Inconclusiones sobre un laberinto inconcluso

Han tenido que pasar un par de años, desde la interrupción de este tratamiento, para elaborar con más claridad lo experimentado en la transferencia y contratranferencia, con este pequeño autista. A la distancia veo que, más allá de mis intervenciones, de lo que yo puedo verbalizar en el vínculo, lo capital fue lo que C. Bollas llama lo “sabido no pensado” desde mi función analítica. Suerte de función materna que se vuelve un método que permite abrir brecha en el paciente para que su ser empiece a desenvolverse en el espacio y en el tiempo, a generar laberinto propio. Suerte de función materna, especie de “recipiente” transferencial donde ese ser es recibido para gestarse psíquicamente, desde un lugar en el otro que, a la vez, confía en que allí hay alguien en potencia y que eventualmente ser capaz de habitar un espacio propio. Y no obstante esta evidencia, me pregunto si la lógica vinculada entre Jota y sus padres, en la cual él ha tenido estatuto de cosa, de monstruo, de oscuridad y ominoso silencio, iba a permitirme o permitiría alguna vez a alguien más, reandar un laberinto subjetivante, cuya inconclusión no permitió terminar de abrir una salida. O si la inconclusión misma, la interrupción violenta del vínculo, se generó justo al dar señales de su deseo por salir de la lógica del rechazo y empezar a crear áreas de juego, que por antonomasia, es la mejor manera de oponerse al dominio aplastante del otro.
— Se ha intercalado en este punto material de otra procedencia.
Lemma imagesToCaption_inv e l :
  In l (imagesToCaption e) ->
  In l (media e) /\
  exists o, store e !! l = Some o /\ is_image o = true /\
            truthy (mf_caption o) = false.
Proof.
  unfold imagesToCaption. rewrite filter_In. intros [Hin Hn].
  split; [exact Hin|]. unfold needsCaption in Hn.
  destruct (store e !! l) as [o|]; [|discriminate].
  exists o. apply andb_true_iff in Hn. destruct Hn as [H1 H2].
  apply negb_true_iff in H2. auto.
Qed.

(** C9 as stated does not hold.  Two items share an id; the first was
    captioned earlier, the second is answered in the pass that then fails
    on a third image.  The answer is written on the first object found
    under the id: the earlier caption is overwritten, and the answered
    image is left without a caption. *)
Lemma C9_shared_id_overwrites : ~ FailedPassKeepsCaptions.
Proof.
  intros H.
  destruct (H trimLatin1 (Some "key") dogService twins) as (_ & _ & Hkeep).
  - intros l Hl. cbn in Hl.
    destruct Hl as [<-|[<-|[<-|[]]]]; eexists; reflexivity.
  - split; [reflexivity|]. split; [discriminate|]. split; [reflexivity|].
    split; [discriminate|]. right.
    exists 2%nat, (upload7 "c.jpg" None).
    split; [right; left; reflexivity|]. split; reflexivity.
  - destruct (Hkeep 0%nat (upload7 "a.jpg" (Some "Written earlier.")))
      as (item' & Hitem' & Hearlier & _).
    + left. reflexivity.
    + reflexivity.
    + vm_compute in Hitem'. injection Hitem' as <-.
      specialize (Hearlier eq_refl). discriminate Hearlier.
Qed.

(** C9, amended.  Provided the ids of the media items are distinct: when a
    pass of caption generation fails (the key is missing, or the caption
    call throws for some image), the status becomes [error], the media
    array is the same array of the same objects, and every object keeps its
    id, type, file and preview.  A caption written by an earlier pass
    stays; every image whose call answered before the failure carries the
    trimmed text it was answered; every other object is unchanged. *)
Theorem C9_failed_pass_keeps_captions :
  forall (trim : string -> string) (apiKey : option string)
         (service : File -> option string) (e : Editor),
    wellFormed e -> passFails apiKey service e ->
    let e' := generateCaptions trim apiKey service e in
    captionStatus e' = error /\
    media e' = media e /\
    (forall l, store e !! l = None -> store e' !! l = None) /\
    (forall l item,
       store e !! l = Some item ->
       exists item',
         store e' !! l = Some item' /\
         mf_id item' = mf_id item /\ mf_type item' = mf_type item /\
         mf_file item' = mf_file item /\
         mf_previewUrl item' = mf_previewUrl item /\
         (truthy (mf_caption item) = true ->
          mf_caption item' = mf_caption item) /\
         (In l (obtained apiKey service e) ->
          exists text, service (mf_file item) = Some text /\
                       mf_caption item' = Some (trim text)) /\
         (~ In l (obtained apiKey service e) -> item' = item)).
Proof.
  intros trim apiKey service e [Hwf Hnd] (Hs & Hg & Ha & Htodo & Hfail) e'.
  subst e'. unfold generateCaptions, obtained.
  rewrite Hs, Ha. cbn [negb orb].
  assert (Hgen : isGenerating (captionStatus e) = false)
    by (destruct (captionStatus e); [reflexivity|contradiction|reflexivity..]).
  rewrite Hgen. cbn [orb].
  destruct (imagesToCaption e) as [|l0 rest] eqn:Etodo; [contradiction|].
  cbn [length Nat.eqb]. rewrite <- Etodo in *. clear Etodo l0 rest.
  destruct (truthy apiKey) eqn:Ek; cbn [negb].
  - destruct Hfail as [Hf|(lf & itemf & Hlf & Hitemf & Hthrows)];
      [discriminate|].
    destruct (captionLoop_spec trim service (media e) (imagesToCaption e)
                (store e) Hwf Hnd) as (st' & ok & Hloop & Hok & Hin & Hout).
    { intros l Hl. destruct (imagesToCaption_inv e l Hl) as (H1 & o & H2 & H3 & _).
      split; [exact H1|]. exists o. auto. }
    rewrite Hloop.
    assert (ok = false) as ->.
    { destruct ok; [|reflexivity]. exfalso.
      rewrite <- (Hok eq_refl) in Hlf.
      destruct (answered_inv service _ _ _ Hlf) as (_ & o & t & Ho & Ht).
      congruence. }
    cbn [withStatus captionStatus media store].
    split; [reflexivity|]. split; [reflexivity|]. split.
    + intros l Hl.
      destruct (in_dec Nat.eq_dec l (answered service (store e) (imagesToCaption e)))
        as [Hy|Hn].
      * rewrite (Hin l Hy), Hl. reflexivity.
      * rewrite (Hout l Hn). exact Hl.
    + intros l item Hl.
      destruct (in_dec Nat.eq_dec l (answered service (store e) (imagesToCaption e)))
        as [Hy|Hn].
      * destruct (answered_inv service _ _ _ Hy) as (Hy1 & o & t & Ho & Ht).
        destruct (imagesToCaption_inv e l Hy1) as (_ & o' & Ho' & _ & Hfalsy).
        assert (o = item) by congruence. assert (o' = item) by congruence.
        subst o o'.
        exists (withCaption item (trim t)).
        split; [rewrite (Hin l Hy), Hl; unfold captioned; cbn; rewrite Ht;
                reflexivity|].
        repeat split; try reflexivity.
        -- intros Htr. congruence.
        -- intros _. exists t. auto.
        -- intros Hno. contradiction.
      * exists item. split; [rewrite (Hout l Hn); exact Hl|].
        repeat split; try reflexivity. intros Hy. contradiction.
  - cbn [withStatus captionStatus media store].
    split; [reflexivity|]. split; [reflexivity|]. split; [auto|].
    intros l item Hl. exists item. split; [exact Hl|].
    repeat split; try reflexivity. intros [].
Qed.

Lemma C9_failed_pass_keeps_captions_witness :
  captionStatus
    (generateCaptions trimLatin1 (Some "key") flakyService threePhotos)
    = error /\
  media (generateCaptions trimLatin1 (Some "key") flakyService threePhotos)
    = media threePhotos.
Proof.
  destruct (C9_failed_pass_keeps_captions trimLatin1 (Some "key")
              flakyService threePhotos)
    as (H1 & H2 & _).
  - split.
    + intros l Hl. cbn in Hl.
      destruct Hl as [<-|[<-|[<-|[]]]]; eexists; reflexivity.
    + cbn. repeat constructor; cbn; intuition discriminate.
  - split; [reflexivity|]. split; [discriminate|]. split; [reflexivity|].
    split; [discriminate|]. right.
    exists 2%nat, (photo "c.jpg" None).
    split; [right; left; reflexivity|]. split; reflexivity.
  - split; [exact H1|exact H2].
Defined.

End CaptionFacts.

Module UploadFacts.
Import Upload.

Lemma countImages_snoc l x :
  countImages (l ++ [x]) =
  (countImages l + (if is_image x then 1 else 0))%nat.
Proof.
  unfold countImages. rewrite List.filter_app, length_app. cbn.
  destruct (is_image x); reflexivity.
Qed.

Lemma countVideos_snoc l x :
  countVideos (l ++ [x]) =
  (countVideos l + (if is_video x then 1 else 0))%nat.
Proof.
  unfold countVideos. rewrite List.filter_app, length_app. cbn.
  destruct (is_video x); reflexivity.
Qed.

Section Handler.

Variable Date_now : nat -> Z.
Variable createObjectURL : File -> string.

Local Abbreviation processFiles := (processFiles Date_now createObjectURL).
Local Abbreviation claimedFiles := (claimedFiles Date_now createObjectURL).
Local Abbreviation newItem := (newItem Date_now createObjectURL).

(** The loop does to the batch what the described handling does to the
    batch cut after the first image beyond the cap. *)
Lemma processFiles_upToCap files : forall k um al,
  processFiles files k um al =
  claimedFiles (upToCap (countImages um) files) k um al.
Proof.
  induction files as [|f rest IH]; intros k um al; [reflexivity|].
  cbn [processFiles upToCap].
  destruct (startsWith "image/" (file_type f)) eqn:Ei.
  - destruct (countImages um <? MAX_IMAGES)%nat eqn:Ec.
    + cbn [claimedFiles]. rewrite Ei, Ec, IH, countImages_snoc.
      cbn. rewrite Nat.add_1_r. reflexivity.
    + cbn [claimedFiles]. rewrite Ei, Ec. reflexivity.
  - cbn [claimedFiles]. rewrite Ei.
    destruct (startsWith "video/" (file_type f)); [|apply IH].
    destruct (countVideos um <? MAX_VIDEOS)%nat; [|apply IH].
    destruct (Qltb _ _); [apply IH|].
    rewrite IH, countImages_snoc. cbn. rewrite Nat.add_0_r. reflexivity.
Qed.

(** What the loop leaves: the list it started with, followed by admissible
    items made from files of the batch, in the order of the batch; the
    caps hold; every alert is one of the three messages. *)
Lemma processFiles_result files : forall k um al,
  exists added more,
    processFiles files k um al = (um ++ added, al ++ more) /\
    sublist (List.map mf_file added) files /\
    (forall item, In item added -> admissible item) /\
    (countImages (um ++ added) <= Nat.max MAX_IMAGES (countImages um))%nat /\
    (countVideos (um ++ added) <= Nat.max MAX_VIDEOS (countVideos um))%nat /\
    (forall a, In a more ->
       a = imagesAlert \/ a = videosAlert \/
       exists f, In f files /\ a = durationAlert (file_name f)).
Proof.
  induction files as [|f rest IH]; intros k um al.
  - exists [], []. cbn. rewrite !app_nil_r.
    repeat split; try constructor; try lia; intros ? [].
  - cbn [processFiles].
    destruct (startsWith "image/" (file_type f)) eqn:Ei.
    + destruct (Nat.ltb_spec (countImages um) MAX_IMAGES) as [Ec|Ec].
      * destruct (IH (S k) (um ++ [newItem image f k]) al)
          as (added & more & Hr & Hs & Ha & Hi & Hv & Hm).
        exists (newItem image f k :: added), more.
        rewrite <- !app_assoc in *. cbn [app] in *.
        rewrite countImages_snoc, countVideos_snoc in *. cbn in Hi, Hv.
        split; [exact Hr|]. split; [cbn; constructor; exact Hs|].
        split; [intros item [<-|H]; [exact Ei|auto]|].
        split; [lia|]. split; [lia|].
        intros a H. destruct (Hm a H) as [?|[?|(f' & ? & ?)]]; eauto 6 using in_cons.
      * exists [], [imagesAlert]. rewrite !app_nil_r.
        split; [reflexivity|]. split; [apply sublist_nil_l|].
        split; [intros ? []|]. split; [lia|]. split; [lia|].
        intros a [<-|[]]. auto.
    + destruct (startsWith "video/" (file_type f)) eqn:Ev.
      * destruct (Nat.ltb_spec (countVideos um) MAX_VIDEOS) as [Ec|Ec].
        -- destruct (Qltb (inject_Z MAX_VIDEO_DURATION) (file_duration f)) eqn:Ed.
           ++ destruct (IH (S k) um (al ++ [durationAlert (file_name f)]))
                as (added & more & Hr & Hs & Ha & Hi & Hv & Hm).
              exists added, (durationAlert (file_name f) :: more).
              rewrite <- app_assoc in Hr. cbn [app] in Hr.
              split; [exact Hr|]. split; [constructor; exact Hs|].
              split; [exact Ha|]. split; [exact Hi|]. split; [exact Hv|].
              intros a [<-|H].
              ** right; right. exists f. split; [left|]; reflexivity.
              ** destruct (Hm a H) as [?|[?|(f' & ? & ?)]]; eauto 6 using in_cons.
           ++ apply Qltb_ge in Ed.
              destruct (IH (S k) (um ++ [newItem video f k]) al)
                as (added & more & Hr & Hs & Ha & Hi & Hv & Hm).
              exists (newItem video f k :: added), more.
              rewrite <- !app_assoc in *. cbn [app] in *.
              rewrite countImages_snoc, countVideos_snoc in *. cbn in Hi, Hv.
              unfold MAX_VIDEOS in *.
              split; [exact Hr|]. split; [cbn; constructor; exact Hs|].
              split; [intros item [<-|H]; [split; [exact Ev|exact Ed]|auto]|].
              split; [lia|]. split; [lia|].
              intros a H. destruct (Hm a H) as [?|[?|(f' & ? & ?)]]; eauto 6 using in_cons.
        -- destruct (IH (S k) um (al ++ [videosAlert]))
             as (added & more & Hr & Hs & Ha & Hi & Hv & Hm).
           exists added, (videosAlert :: more).
           rewrite <- app_assoc in Hr. cbn [app] in Hr.
           split; [exact Hr|]. split; [constructor; exact Hs|].
           split; [exact Ha|]. split; [exact Hi|]. split; [exact Hv|].
           intros a [<-|H]; [auto|].
           destruct (Hm a H) as [?|[?|(f' & ? & ?)]]; eauto 6 using in_cons.
      * destruct (IH (S k) um al)
          as (added & more & Hr & Hs & Ha & Hi & Hv & Hm).
        exists added, more.
        split; [exact Hr|]. split; [constructor; exact Hs|].
        split; [exact Ha|]. split; [exact Hi|]. split; [exact Hv|].
        intros a H. destruct (Hm a H) as [?|[?|(f' & ? & ?)]]; eauto 6 using in_cons.
Qed.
Lamentablemente la victoria final le fue conseguida al odio inconsciente de los padres hacia su hijo. Pero valgamos la pena, la mía y la de Jota, para seguir pensando en las singularidades de un laberinto inconcluso, y así quizás alcancemos a encontrar salidas menos desoladoras, para algún otro.

Sami Ali, El espacio imaginario, Amorrortu, Buenos Aires, 2001, p. 146.

Bibliografía

Ali, S., El espacio imaginario, Amorrortu, Buenos Aires, 2001.

Bettelheim, B., La fortaleza vacía, Paidós, Buenos Aires, 2001.

Bollas, C., La sombra del objeto: análisis de lo sabido no pensado, Amorrortu, Buenos Aires, 1991.

Méndez Filesi, M., El laberinto: historia y mito, Alba, Barcelona, 2009.

Osorio Gumá, M., Escrituras desde el espejo: apuntes sobre un caso de autismo, en esta publicación.

Winnicott, D., Realidad y juego, Gedisa, Barcelona, 1971.